Gay people will make Malaysia ‘unhealthy and unethical’ if they achieve equality, says leader

A political party leader in Malaysia has said that if LGBT+ people keep pushing for equal rights, it could destroy the health and ethics of a generation.

Latteffah Ali, state chairperson of the women’s wing of the United Malays National Organisation (UMNO) – the main opposition party in the country, contributed to the ongoing firestorm in the country around LGBT+ rights.

Religious affairs minister Mujahid Yusof Rawa attracted global attention earlier this month when he ordered two portraits of LGBT+ Malaysian activists be removed from an exhibition.

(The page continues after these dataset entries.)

(* ===== verification/VmeBridgeInit.v ===== *)
(** The steps of [vme_bridge_init] and [vme_bridge_remove], one lemma each. *)
From S2P Require Import Prelude VmeBus Tsi148Regs Tsi148Attr Tsi148Window KernelIf PciIf VmeMisc.
From S2P Require Import VmeWindow VmeWindowProofs VmeWindowSpec VmeWindowFops.
From S2P Require Import Tsi148Dma Tsi148DmaProofs Tsi148DmaChain VmeDma VmeDmaProofs VmeDmaProps VmeDmaSpec.
From S2P Require Import VmeIrq VmeIrqProofs VmeFrame VmeBridge VmeBridgeSafety VmeBridgeProbe.

Local Open Scope Z_scope.

Section init.
Context `{KernelLaws K} `{!DmaKernel K} `{!DmaKernelLaws K} `{!PciKernel K} `{!PciKernelLaws K}.
Context `{ChipLaws C}.
Notation S := (drv_state K C).
Notation W := (wstate K C).
Implicit Types (u : setup) (R : gmultiset resource).

(** What the module holds at each stage. *)
Definition dev_res u : gmultiset resource :=
  {[+ PciEnabled +]} ⊎ {[+ Block (bd_self (u_dev u)) +]}.
Definition regs_res u : gmultiset resource := {[+ Bar 0 +]} ⊎ {[+ IoMap (regs (u_dev u)) +]}.
Definition cdev_res u (l : list Z) : gmultiset resource :=
  {[+ DevClass (u_class u) +]} ⊎ {[+ Chrdev VME_MAJOR +]} ⊎ nodes_res l.

(** No device node of the driver is held by anybody else. *)
Definition no_nodes R : Prop := ∀ d, d ∈ devlist → DevNode (minor d) ∉ R.

Definition minors : list Z := minor <$> devlist.

Lemma minors_nodup l : sublist l minors → NoDup l ∧ ∀ m, m ∈ l → m ∈ minors.
Proof.
  intros Hs. split.
  - apply (sublist_NoDup _ minors); [by apply (bool_decide_unpack _)|done].
  - intros m Hm. by eapply elem_of_sublist.
Qed.

(** * Error exits *)

Lemma ph_out_err {hw R u} rc (Q : Z → S → Prop) s :
  phase hw ({[+ PciEnabled +]} ⊎ R) u s → (∀ s', phase hw R u s' → Q rc s') → wp (out_err rc) Q s.
Proof.
  intros HP HQ. unfold out_err. wp_step. eapply ph_give; [apply disable_live|exact HP|].
  intros s' HP'. wp_step. auto.
Qed.

Lemma ph_out_free {hw R u} rc (Q : Z → S → Prop) s :
  phase hw (dev_res u ⊎ R) u s → (∀ s', phase hw R u s' → Q rc s') → wp (out_free rc) Q s.
Proof.
  intros HP HQ. unfold out_free. wp_step. wp_step. rewrite (ph_dev _ _ _ _ HP). wp_step.
  apply (ph_give (hw := hw) (u := u) (R := ({[+ PciEnabled +]} ⊎ R))
    (Block (bd_self (u_dev u)))).
  - intros k. apply kfree_live.
  - eapply ph_res; [|exact HP]. unfold dev_res. multiset_solver.
  - intros s' HP'. by eapply ph_out_err.
Qed.

Lemma ph_out_unmap_regs {hw R u} rc (Q : Z → S → Prop) s :
  phase hw (regs_res u ⊎ (dev_res u ⊎ R)) u s → (∀ s', phase hw R u s' → Q rc s') →
  wp (out_unmap_regs rc) Q s.
Proof.
  intros HP HQ. unfold out_unmap_regs. wp_step. wp_step. rewrite (ph_dev _ _ _ _ HP). wp_step.
  apply (ph_give (hw := hw) (u := u) (R := ({[+ Bar 0 +]} ⊎ (dev_res u ⊎ R)))
    (IoMap (regs (u_dev u)))).
  - apply pci_iounmap_live.
  - eapply ph_res; [|exact HP]. unfold regs_res. multiset_solver.
  - intros s' HP'. wp_step. eapply ph_give; [apply release_region_live|exact HP'|].
    intros s2 HP2. by eapply ph_out_free.
Qed.

(** * Character devices *)

Definition set_class (c : Z) u : setup :=
  mk_setup (u_dev u) (u_ok u) c (u_pool u) (u_hl u) (u_table u) (u_dma u).

Lemma ph_create_devices {hw R u} (Q : Z → S → Prop) s :
  phase hw R u s →
  (∀ rc c s', rc < 0 → phase hw R (set_class c u) s' →
     Q rc s') →
  (∀ c l s', 0 < c → sublist l minors →
     DevClass c ∉ R →
     phase hw (cdev_res (set_class c u) l ⊎ R)
       (set_class c u) s' → Q 0 s') →
  wp vme_bridge_create_devices Q s.
Proof.
  intros HP HE HS. unfold vme_bridge_create_devices. wp_step. apply wp_bkcall.
  pose proof (win_inv_live _ _ _ (ph_win _ _ _ _ HP)) as HL.
  destruct (class_create_live (kern (br (d_win s)))) as [[Hc Hk]|(Hc & Hn & Hk)];
    generalize dependent (class_create (kern (br (d_win s)))); intros [c k'] Hc; simpl in *; intros.
  - assert (HP1 : phase hw R u (with_kern k' s)) by (eapply phase_kern; [exact HP|]; by rewrite Hk).
    wp_step. wp_step. rewrite (proj2 (Z.ltb_lt c 0)) by done. wp_step. apply (HE _ c); [done|].
    destruct HP1 as [P1 P2 P3 P4 P5 P6 P7 P8 P9 P10 P11]. by split.
  - assert (HP1 : phase hw ({[+ DevClass c +]} ⊎ R) u (with_kern k' s)).
    { eapply phase_kern; [exact HP|]. intros T HT. rewrite Hk, HT. multiset_solver. }
    wp_step. wp_step. rewrite (proj2 (Z.ltb_ge c 0)) by lia.
    set (u' := set_class c u).
    assert (HP2 : phase hw ({[+ DevClass c +]} ⊎ R) u' (with_kern k' s <| vme_class := c |>)).
    { destruct HP1 as [P1 P2 P3 P4 P5 P6 P7 P8 P9 P10 P11]. by split. }
    clear HP1. wp_step. eapply ph_take; [apply (register_chrdev_live VME_MAJOR)|exact HP2| |].
    + intros rc s' Hrc HP'. rewrite truthy_neg by done. wp_step.
      eapply ph_give; [apply class_destroy_live|exact HP'|]. intros s2 HP3. wp_step.
      by apply (HE (- ENODEV) c).
    + intros s' HP'. change (truthy 0) with false. cbv iota. apply wp_bind.
      refine (ph_create_nodes devlist _ _ _ HP' _). intros l s2 Hs HP3. wp_step.
      apply (HS c l); try done.
      * rewrite HL in Hn. multiset_solver.
      * eapply ph_res; [|exact HP3]. unfold cdev_res. simpl. multiset_solver.
Qed.

Lemma ph_remove_devices {hw R u l} (Q : () → S → Prop) s :
  sublist l minors → no_nodes R → phase hw (cdev_res u l ⊎ R) u s →
  (∀ s', phase hw R u s' → Q () s') → wp vme_bridge_remove_devices Q s.
Proof.
  intros Hl Hn HP HQ. apply minors_nodup in Hl as [Hnd Hin]. unfold vme_bridge_remove_devices.
  wp_step. apply (ph_give (hw := hw) (u := u) (R := (nodes_res l ⊎ ({[+ DevClass (u_class u) +]} ⊎ R)))
    (Chrdev VME_MAJOR)).
  { apply unregister_chrdev_live. }
  { eapply ph_res; [|exact HP]. unfold cdev_res. multiset_solver. }
  intros s1 HP1. wp_step. eapply ph_destroy_nodes; [exact Hnd|exact Hin| |exact HP1|].
  { intros d Hd. specialize (Hn d Hd). multiset_solver. }
  intros s2 HP2. wp_step. wp_step. rewrite (ph_class _ _ _ _ HP2).
  eapply ph_give; [apply class_destroy_live|exact HP2|done].
Qed.

Lemma ph_out_remove_devices {hw R u l} rc (Q : Z → S → Prop) s :
  sublist l minors → no_nodes (regs_res u ⊎ (dev_res u ⊎ R)) →
  phase hw (cdev_res u l ⊎ (regs_res u ⊎ (dev_res u ⊎ R))) u s →
  (∀ s', phase hw R u s' → Q rc s') → wp (out_remove_devices rc) Q s.
Proof.
  intros Hl Hn HP HQ. unfold out_remove_devices. wp_step.
  eapply ph_remove_devices; [done|exact Hn|exact HP|]. intros s' HP'. by eapply ph_out_unmap_regs.
Qed.


(** * Fields of the module *)

Definition set_dev (b : vme_bridge_device) u : setup :=
  mk_setup b (u_ok u) (u_class u) (u_pool u) (u_hl u) (u_table u) (u_dma u).
Definition set_ok (ok : Z) u : setup :=
  mk_setup (u_dev u) ok (u_class u) (u_pool u) (u_hl u) (u_table u) (u_dma u).
Definition set_dma u : setup :=
  mk_setup (u_dev u) (u_ok u) (u_class u) (u_pool u) (u_hl u) (u_table u) true.
Definition set_pool (p : Z) u : setup :=
  mk_setup (u_dev u) (u_ok u) (u_class u) p (u_hl u) (u_table u) (u_dma u).

Lemma ph_upd_bridge {hw R u} f (Q : () → S → Prop) s :
  phase hw R u s → (∀ s', phase hw R (set_dev (f (u_dev u)) u) s' → Q () s') →
  wp (upd_bridge f) Q s.
Proof.
  intros HP HQ. unfold upd_bridge. wp_step. apply HQ.
  destruct HP as [P1 P2 P3 P4 P5 P6 P7 P8 P9 P10 P11]. split; try done. change (f (vme_bridge s) = f (u_dev u)). by rewrite P6.
Qed.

Ali speaks at a press conference (the star online/youtube)

Speaking about the controversy, he said: “Society cannot accept LGBT being promoted because that is against norms, culture and religion.”

Since then, a series of political figures – including members of the Government – have voiced worrying views about Malaysia’s queer populace.

The latest disturbing comments came from Ali, the head of the Negeri Sembilan women’s branch of UMNO, while she was responding to comments from social activist Marina Mahathir, who called for LGBT+ equality in Malaysia.

Ali said: “We do not understand the equality which social activist Marina Mahathir wants to fight for.

“There is no direct denial of rights for LGBT people” (the star online/youtube)

“There is no direct denial of rights for LGBT people, who enjoy all the facilities and other privileges as Malaysians.”

It is illegal to have gay sex in Malaysia, there are no anti-discrimination laws, same-sex marriage is banned and same-sex couples and transgender people enjoy zero legal recognition from the state.

Despite this, Ali spoke out against treating LGBT+ people like normal citizens, saying that “if the government continues to provide opportunities for this group, we are worried there will be another demand.

“Can a man change into a woman, be recognised as a woman and then go into the women’s toilets?” she asked attendees of the press conference.

Protesters raise placards during a protest outside a corridor Mosque in Shah Alam near Kuala Lumpur on November 4, 2011. The demonstration was to urge the goverment to give recognition to the lesbian, gay, bisexual and transgender (LGBT) community. AFP PHOTO/MOHD RASFAN (Photo credit should read MOHD RASFAN/AFP/Getty Images)

An LGBT+ protest in the capital of Kuala Lumpur (MOHD RASFAN/AFP/Getty)

“For me, it’s not fair, especially for Muslim women.

“As far as I know, Western countries do not accept this group, but when a lot of cries are made to claim their rights, they are finally accepted and that’s what we are worried about.”

Ali said that LGBT+ people who push for more rights should be stopped immediately to guarantee a “healthy and ethical generation.”

She continued: “That’s why we at Negeri Sembilan UMNO Wanita speak, because we see people relenting and accepting LGBT people’s views. I’m sorry, but I’m upset.

“I want to emphasise that we will not compromise on this issue, and will strongly deny any baseless claims about it.

“Most likely, we will send a protest notice to the government,” she added.

Yesterday (August 13), Malaysia’s Deputy Health Minister, Dr Lee Boon Chye, said LGBT people suffer from an “organic disorder.”

Malaysia is experiencing a drastic upsurge in anti-LGBT+ sentiment (Lee Boon Chye/facebook)

Two women in the country have also been sentenced to six lashings each after being arrested for having sex with each other.

The country groups gay sex together with bestiality in a list of offences which are “against the order of nature.”

The women, who are 32 and 22, pleaded guilty after sharia enforcement officials in the northeastern state of Terengganu found them having sex in a car with a dildo.

They have also been fined RM3,300 (£630) each, and told that they will face a four-month prison term if they fail to pay.

And earlier this week, Deputy Minister in the Prime Minister’s Department Datuk Mahfuz Omar said LGBT+ people need to be helped to return to their “original identities” and that allowing people to be trans would cause chaos in society.

Mustafa Ali (R), Fadzil Noor (C) and Mahfuz Omar (L). UPALI ATURUGIRI/AFP/Getty Images

Mustafa Ali (R), Fadzil Noor (C) and Mahfuz Omar (UPALI ATURUGIRI/AFP/Getty)

In April, a Malaysian university held a contest to convert gay students.

The Universiti Sains Malaysia, based on the island of Penang, advertised the competition as “a campaign to invite friends who have [a] disorder in [their] sexual orientation to return to their natural nature in a worthwhile way.”

This came just two months after a newspaper in the country published a checklist which provided guidance about “how to spot a gay”.

Leading outlet Sinar Harian listed traits held by gay men such as a love of beards, branded clothing and going to the gym – although not for the purpose of exercise, but to pull other men.

The list also said that it was a telltale sign of gay men if their eyes lit up when they saw men who they found to be attractive.